§ What you have to do: Write out, unaltered, each line from the top of the records below down to the line where "(** One octet: no" appears, that line included.

§ Information supplied:
* * *

(* ===== verification/GoNet.v ===== *)
(** * Go IP addresses

    The functions of Go's [net/netip] and [net] packages the program uses:
    textual IPv4 and IPv6 addresses, prefixes, containment. An address is its
    bits as an integer of 32 or 128 bits. *)
From S2P Require Import Prelude GoStrings.

Inductive Addr :=
  | V4 (a : Z)
  | V6 (a : Z) (zone : string).

#[export] Instance Addr_eq_dec : EqDecision Addr.
Proof. solve_decision. Defined.

Definition Is4 (ip : Addr) : bool := match ip with V4 _ => true | V6 _ _ => false end.
Definition BitLen (ip : Addr) : Z := match ip with V4 _ => 32 | V6 _ _ => 128 end.
Definition addr_bits (ip : Addr) : Z := match ip with V4 a | V6 a _ => a end.
Definition Zone (ip : Addr) : string := match ip with V4 _ => "" | V6 _ z => z end.

(** ** Dotted quads *)

(** One octet: no leading zero, at most 255. *)
Fixpoint octet_from (digLen : nat) (val : Z) (s : string) : option Z :=
  match s with
  | EmptyString => if digLen =? 0 then None else Some val
  | String a s' =>
      if is_digit a then
        if (digLen =? 1) && (val =? 0)%Z then None
        else let v := (val * 10 + digit_Z a)%Z in
             if (255 <? v)%Z then None else octet_from (S digLen) v s'
      else None
  end.
Definition parse_octet (s : string) : option Z := octet_from 0 0 s.

Definition parseIPv4Fields (s : string) : option (list Z) :=
  match mapM parse_octet (Split s ".") with
  | Some [a; b; c; d] => Some [a; b; c; d]
  | _ => None
  end.

Definition bytes_Z (bs : list Z) : Z := foldl (λ acc b, acc * 256 + b)%Z 0%Z bs.

Definition parseIPv4 (s : string) : option Addr :=
  bs ← parseIPv4Fields s; Some (V4 (bytes_Z bs)).

(** ** IPv6 *)

Definition hex_value (a : ascii) : option Z :=
  let n := Z.of_N (byte_N a) in
  if is_digit a then Some (n - 48)%Z
  else if ((97 <=? n) && (n <=? 102))%Z then Some (n - 87)%Z
  else if ((65 <=? n) && (n <=? 70))%Z then Some (n - 55)%Z
  else None.

(** A group of at most four hex digits: digits read, value, rest. *)
Fixpoint hex_group (off : nat) (acc : Z) (s : string) : option (nat * Z * string) :=
  match s with
  | EmptyString => Some (off, acc, s)
  | String a s' =>
      match hex_value a with
      | None => Some (off, acc, s)
      | Some v => if 3 <? off then None else hex_group (S off) (acc * 16 + v)%Z s'
      end
  end.

(** The groups of an address. [ip] holds the bytes read, [ellipsis] the number
    of bytes before "::"; every round adds at least two bytes, so the fuel 8
    reaches the loop's exit at 16 bytes. *)
Fixpoint v6_groups (fuel : nat) (ip : list Z) (ellipsis : option nat) (s : string)
    : option (list Z * option nat * string) :=
  match fuel with
  | 0 => Some (ip, ellipsis, s)
  | S f =>
    '(off, acc, rest) ← hex_group 0 0 s;
    if off =? 0 then None else
    match rest with
    | String "." _ =>
        if bool_decide (ellipsis = None) && negb (length ip =? 12) then None
        else if 16 <? length ip + 4 then None
        else bs ← parseIPv4Fields s; Some (ip ++ bs, ellipsis, "")
    | _ =>
        let ip' := ip ++ [acc / 256; acc mod 256]%Z in
        match rest with
        | EmptyString => Some (ip', ellipsis, "")
        | String ":" EmptyString => None
        | String ":" (String ":" t) =>
            match ellipsis with
            | Some _ => None
            | None => match t with
                      | EmptyString => Some (ip', Some (length ip'), "")
                      | _ => v6_groups f ip' (Some (length ip')) t
                      end
            end
        | String ":" t => v6_groups f ip' ellipsis t
        | _ => None
        end
    end
  end.

(** The 16 bytes, with the zeros that "::" stands for. *)
Definition v6_finish (zone : string) (ip : list Z) (ellipsis : option nat) : option Addr :=
  if length ip <? 16 then
    e ← ellipsis;
    Some (V6 (bytes_Z (take e ip ++ replicate (16 - length ip) 0%Z ++ drop e ip)) zone)
  else match ellipsis with Some _ => None | None => Some (V6 (bytes_Z ip) zone) end.

Definition v6_from (zone : string) (ellipsis : option nat) (s : string) : option Addr :=
  '(ip, e, rest) ← v6_groups 8 [] ellipsis s;
  if bool_decide (rest = "") then v6_finish zone ip e else None.

Definition parseIPv6 (s : string) : option Addr :=
  let '(addr, zone, found) := Cut s "%" in
  if found && bool_decide (zone = "") then None else
  match addr with
  | String ":" (String ":" t) =>
      if bool_decide (t = "") then Some (V6 0 zone) else v6_from zone (Some 0) t
  | _ => v6_from zone None addr
  end.

(** [netip.ParseAddr]: the first '.', ':' or '%' decides the form. *)
Fixpoint addr_kind (s : string) : option ascii :=
  match s with
  | EmptyString => None
  | String a s' =>
      if Ascii.eqb a "." || Ascii.eqb a ":" || Ascii.eqb a "%" then Some a else addr_kind s'
  end.

Definition ParseAddr (s : string) : option Addr :=
  match addr_kind s with
  | Some "."%char => parseIPv4 s
  | Some ":"%char => parseIPv6 s
  | _ => None
  end.

(** [Addr.String] of an IPv4 address. *)
Definition octets (a : Z) : list Z :=
  [Z.land (Z.shiftr a 24) 255; Z.land (Z.shiftr a 16) 255;
   Z.land (Z.shiftr a 8) 255; Z.land a 255].
Definition V4_String (a : Z) : string := Join ((λ o, Itoa (Z.to_N o)) <$> octets a) ".".

Definition IsLoopback (ip : Addr) : bool :=
  match ip with V4 a => (Z.shiftr a 24 =? 127)%Z | V6 a _ => (a =? 1)%Z end.

(** [netip.AddrFromSlice] and [Addr.Unmap]. *)
Definition AddrFromSlice (bs : list Z) : option Addr :=
  if length bs =? 4 then Some (V4 (bytes_Z bs))
  else if length bs =? 16 then Some (V6 (bytes_Z bs) "")
  else None.
Definition Is4In6 (ip : Addr) : bool :=
  match ip with V4 _ => false | V6 a _ => (Z.shiftr a 32 =? 0xffff)%Z end.
Definition Unmap (ip : Addr) : Addr :=
  if Is4In6 ip then V4 (Z.land (addr_bits ip) (Z.ones 32)) else ip.

(** ** Prefixes *)

Record Prefix := { pfx_addr : Addr; pfx_bits : Z }.

#[export] Instance Prefix_eq_dec : EqDecision Prefix.
Proof. solve_decision. Defined.

(** The text before and after the last separator. *)
Definition cut_last (s : string) (sep : ascii) : option (string * string) :=
  match reverse (Split s sep) with
  | last :: (_ :: _) as before => Some (Join (reverse before) (String sep ""), last)
  | _ => None
  end.

(** [netip.ParsePrefix]. *)
Definition ParsePrefix (s : string) : option Prefix :=
  '(a, bitsStr) ← cut_last s "/";
  ip ← ParseAddr a;
  if negb (bool_decide (Zone ip = "")) then None else
  match bitsStr with
  | String c (String _ _) =>
      if is_digit c && negb (Ascii.eqb c "0") then Some () else None
  | _ => Some ()
  end;;
  bits ← Atoi bitsStr;
  if (bits <? 0)%Z || (BitLen ip <? bits)%Z then None
  else Some {| pfx_addr := ip; pfx_bits := bits |}.

Definition same_family (x y : Addr) : bool := Bool.eqb (Is4 x) (Is4 y).

(** [Prefix.Contains]. *)
Definition Contains (p : Prefix) (ip : Addr) : bool :=
  bool_decide (Zone ip = "") && same_family (pfx_addr p) ip &&
  (Z.shiftr (Z.lxor (addr_bits ip) (addr_bits (pfx_addr p))) (BitLen ip - pfx_bits p) =? 0)%Z.

(** [Prefix.Masked]. *)
Definition mask_addr (n : Z) (ip : Addr) : Addr :=
  let m a := Z.shiftl (Z.shiftr a (BitLen ip - n)) (BitLen ip - n) in
  match ip with V4 a => V4 (m a) | V6 a z => V6 (m a) z end.
Definition Masked (p : Prefix) : Prefix :=
  {| pfx_addr := mask_addr (pfx_bits p) (pfx_addr p); pfx_bits := pfx_bits p |}.

(** [net.ParseCIDR]: the address and the prefix length. Unlike [ParsePrefix]
    it accepts leading zeros in the length. *)
Definition ParseCIDR (s : string) : option (Addr * Z) :=
  let '(addr, mask, found) := Cut s "/" in
  if negb found then None else
  ip ← ParseAddr addr;
  if negb (bool_decide (Zone ip = "")) || bool_decide (mask = "") then None else
  n ← digits_Z 0 mask;
  if (BitLen ip <? n)%Z then None else Some (ip, n).

(** [ip.To4() != nil]: an IPv4 address, plain or mapped into IPv6. *)
Definition has_To4 (ip : Addr) : bool := Is4 ip || Is4In6 ip.

(** [ip.Equal(subnet.IP)] for the two results of [net.ParseCIDR]: no host bit
    is set. *)
Definition is_network_address (ip : Addr) (n : Z) : bool :=
  (Z.land (addr_bits ip) (Z.ones (BitLen ip - n)) =? 0)%Z.

(** The prefix [net.ParseCIDR] returns as [subnet]. *)
Definition cidr_prefix (r : Addr * Z) : Prefix :=
  Masked {| pfx_addr := r.1; pfx_bits := r.2 |}.

Example ParseAddr_ex :
  ParseAddr "10.42.0.1" = Some (V4 170524673) ∧ ParseAddr "010.0.0.1" = None ∧
  ParseAddr "1.2.3" = None ∧ ParseAddr "::ffff:10.0.0.0" = Some (V6 0xffff0a000000 "") ∧
  ParseAddr "fe80::1%eth0" = Some (V6 0xfe800000000000000000000000000001 "eth0") ∧
  ParseAddr "1:2:3:4:5:6:7:8" = Some (V6 0x00010002000300040005000600070008 "") ∧
  ParseAddr "1:2:3:4:5:6:7::" = Some (V6 0x00010002000300040005000600070000 "") ∧
  ParseAddr "1:2:3:4:5:6:7:8:" = None ∧ ParseAddr "1::2::3" = None ∧
  ParseAddr "12345::" = None.
Proof. vm_compute. repeat split. Qed.
Example ParsePrefix_ex :
  ParsePrefix "10.42.0.0/16" = Some {| pfx_addr := V4 170524672; pfx_bits := 16 |} ∧
  ParsePrefix "10.42.0.0/016" = None ∧ ParsePrefix "10.42.0.0/33" = None ∧
  ParsePrefix "10.42.0.0" = None ∧ ParseCIDR "10.42.0.0/016" = Some (V4 170524672, 16%Z) ∧
  ParsePrefix "10.42.0.0/+8" = None ∧ ParsePrefix "10.42.0.0/" = None.
Proof. vm_compute. repeat split. Qed.
Example V4_String_ex : V4_String 170524673 = "10.42.0.1".
Proof. vm_compute. repeat split. Qed.

(** ** Laws *)

(** Texts of IPv4 addresses and prefixes hold only digits, dots and slashes. *)
Definition ip_byte (a : ascii) : bool := is_digit a || Ascii.eqb a "." || Ascii.eqb a "/".

Lemma octet_from_digits k v s n : octet_from k v s = Some n → all_bytes is_digit s = true.
Proof.
  revert k v. induction s as [|a s IH]; intros k v; [done|]. cbn.
  destruct (is_digit a); [|done]. repeat (case_match; try done). apply IH.
Qed.

Lemma octet_from_range k v s n : (0 ≤ v ≤ 255)%Z → octet_from k v s = Some n → (0 ≤ n ≤ 255)%Z.
Proof.
  revert k v. induction s as [|a s IH]; intros k v Hv; cbn.
  - case_match; naive_solver.
  - destruct (is_digit a) eqn:Hd; [|done]. case_match; [done|].
    case_match eqn:Hle; [done|]. apply IH.
    apply Z.ltb_ge in Hle. split; [|done].
    unfold is_digit in Hd. apply andb_true_iff in Hd as [Hd _]. apply N.leb_le in Hd.
    unfold digit_Z. lia.
Qed.

Lemma Split_all_bytes p s c :
  Forall (λ w, all_bytes p w = true) (Split s c) →
  all_bytes (λ a, p a || Ascii.eqb a c) s = true.
Proof.
  induction s as [|a s IH]; cbn; [done|].
  destruct (Ascii.eqb a c) eqn:E.
  - intros [_ Hs]%Forall_cons. by rewrite orb_true_r, IH.
  - destruct (Split s c) as [|w ws] eqn:Ew; [by destruct (Split_not_nil s c)|].
    intros [Hw Hs]%Forall_cons. cbn in Hw. apply andb_true_iff in Hw as [-> Hw].
    cbn. apply IH. by constructor.
Qed.

Lemma parseIPv4Fields_spec s bs :
  parseIPv4Fields s = Some bs →
  length bs = 4 ∧ Forall (λ b, 0 ≤ b ≤ 255)%Z bs ∧
  all_bytes (λ a, is_digit a || Ascii.eqb a ".") s = true.
Proof.
  unfold parseIPv4Fields. destruct (mapM parse_octet (Split s ".")) as [l|] eqn:E; [|done].
  intros H. assert (l = bs ∧ length bs = 4) as [-> Hlen].
  { do 5 (destruct l as [|? l]; try done). by simplify_eq. }
  apply mapM_Some in E. split; [done|]. split.
  - eapply Forall2_Forall_r; [exact E|]. apply Forall_forall. intros x _ y Hy.
    by eapply octet_from_range in Hy.
  - apply Split_all_bytes. eapply Forall2_Forall_l; [exact E|].
    apply Forall_forall. intros y _ x Hy. by eapply octet_from_digits.
Qed.

Lemma v6_from_not4 z e s ip : v6_from z e s = Some ip → Is4 ip = false.
Proof.
  unfold v6_from, v6_finish.
  destruct (v6_groups 8 [] e s) as [[[bs e'] rest]|]; cbn; [|done].
  case_bool_decide; [|done]. case_match; destruct e'; cbn; intros Hf; by simplify_eq.
Qed.

Lemma parseIPv6_not4 s ip : parseIPv6 s = Some ip → Is4 ip = false.
Proof.
  unfold parseIPv6. destruct (Cut s "%") as [[addr zone] found].
  destruct (found && _); [done|].
  intros Hip. repeat (case_match; try (by eapply v6_from_not4)).
  all: by injection Hip as <-.
Qed.

(** A text accepted as an IPv4 address is a dotted quad. *)
Lemma ParseAddr_V4 s ip :
  ParseAddr s = Some ip → Is4 ip = true →
  all_bytes (λ a, is_digit a || Ascii.eqb a ".") s = true ∧ parseIPv4 s = Some ip.
Proof.
  unfold ParseAddr. intros Hp H4.
  assert (parseIPv4 s = Some ip) as Hp4.
  { destruct (addr_kind s) as [[[] [] [] [] [] [] [] []]|]; try done.
    by rewrite (parseIPv6_not4 s ip Hp) in H4. }
  split; [|done]. unfold parseIPv4 in Hp4.
  destruct (parseIPv4Fields s) as [bs|] eqn:E; [|done].
  by apply parseIPv4Fields_spec in E as (_ & _ & ?).
Qed.

Lemma bytes_Z_4 b0 b1 b2 b3 :
  bytes_Z [b0; b1; b2; b3] = (((b0 * 256 + b1) * 256 + b2) * 256 + b3)%Z.
Proof. unfold bytes_Z. cbn. lia. Qed.

Lemma parseIPv4_range s a : parseIPv4 s = Some (V4 a) → (0 ≤ a < 2 ^ 32)%Z.
Proof.
  unfold parseIPv4. destruct (parseIPv4Fields s) as [bs|] eqn:E; [|done].
  intros [= <-]. apply parseIPv4Fields_spec in E as (Hl & Hb & _).
  do 5 (destruct bs as [|? bs]; try done).
  rewrite bytes_Z_4. rewrite !Forall_cons in Hb. lia.
Qed.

* * *

§ Response to the exercise:
(* ===== verification/GoNet.v ===== *)
(** * Go IP addresses

    The functions of Go's [net/netip] and [net] packages the program uses:
    textual IPv4 and IPv6 addresses, prefixes, containment. An address is its
    bits as an integer of 32 or 128 bits. *)
From S2P Require Import Prelude GoStrings.

Inductive Addr :=
  | V4 (a : Z)
  | V6 (a : Z) (zone : string).

#[export] Instance Addr_eq_dec : EqDecision Addr.
Proof. solve_decision. Defined.

Definition Is4 (ip : Addr) : bool := match ip with V4 _ => true | V6 _ _ => false end.
Definition BitLen (ip : Addr) : Z := match ip with V4 _ => 32 | V6 _ _ => 128 end.
Definition addr_bits (ip : Addr) : Z := match ip with V4 a | V6 a _ => a end.
Definition Zone (ip : Addr) : string := match ip with V4 _ => "" | V6 _ z => z end.

(** ** Dotted quads *)

(** One octet: no leading zero, at most 255. *)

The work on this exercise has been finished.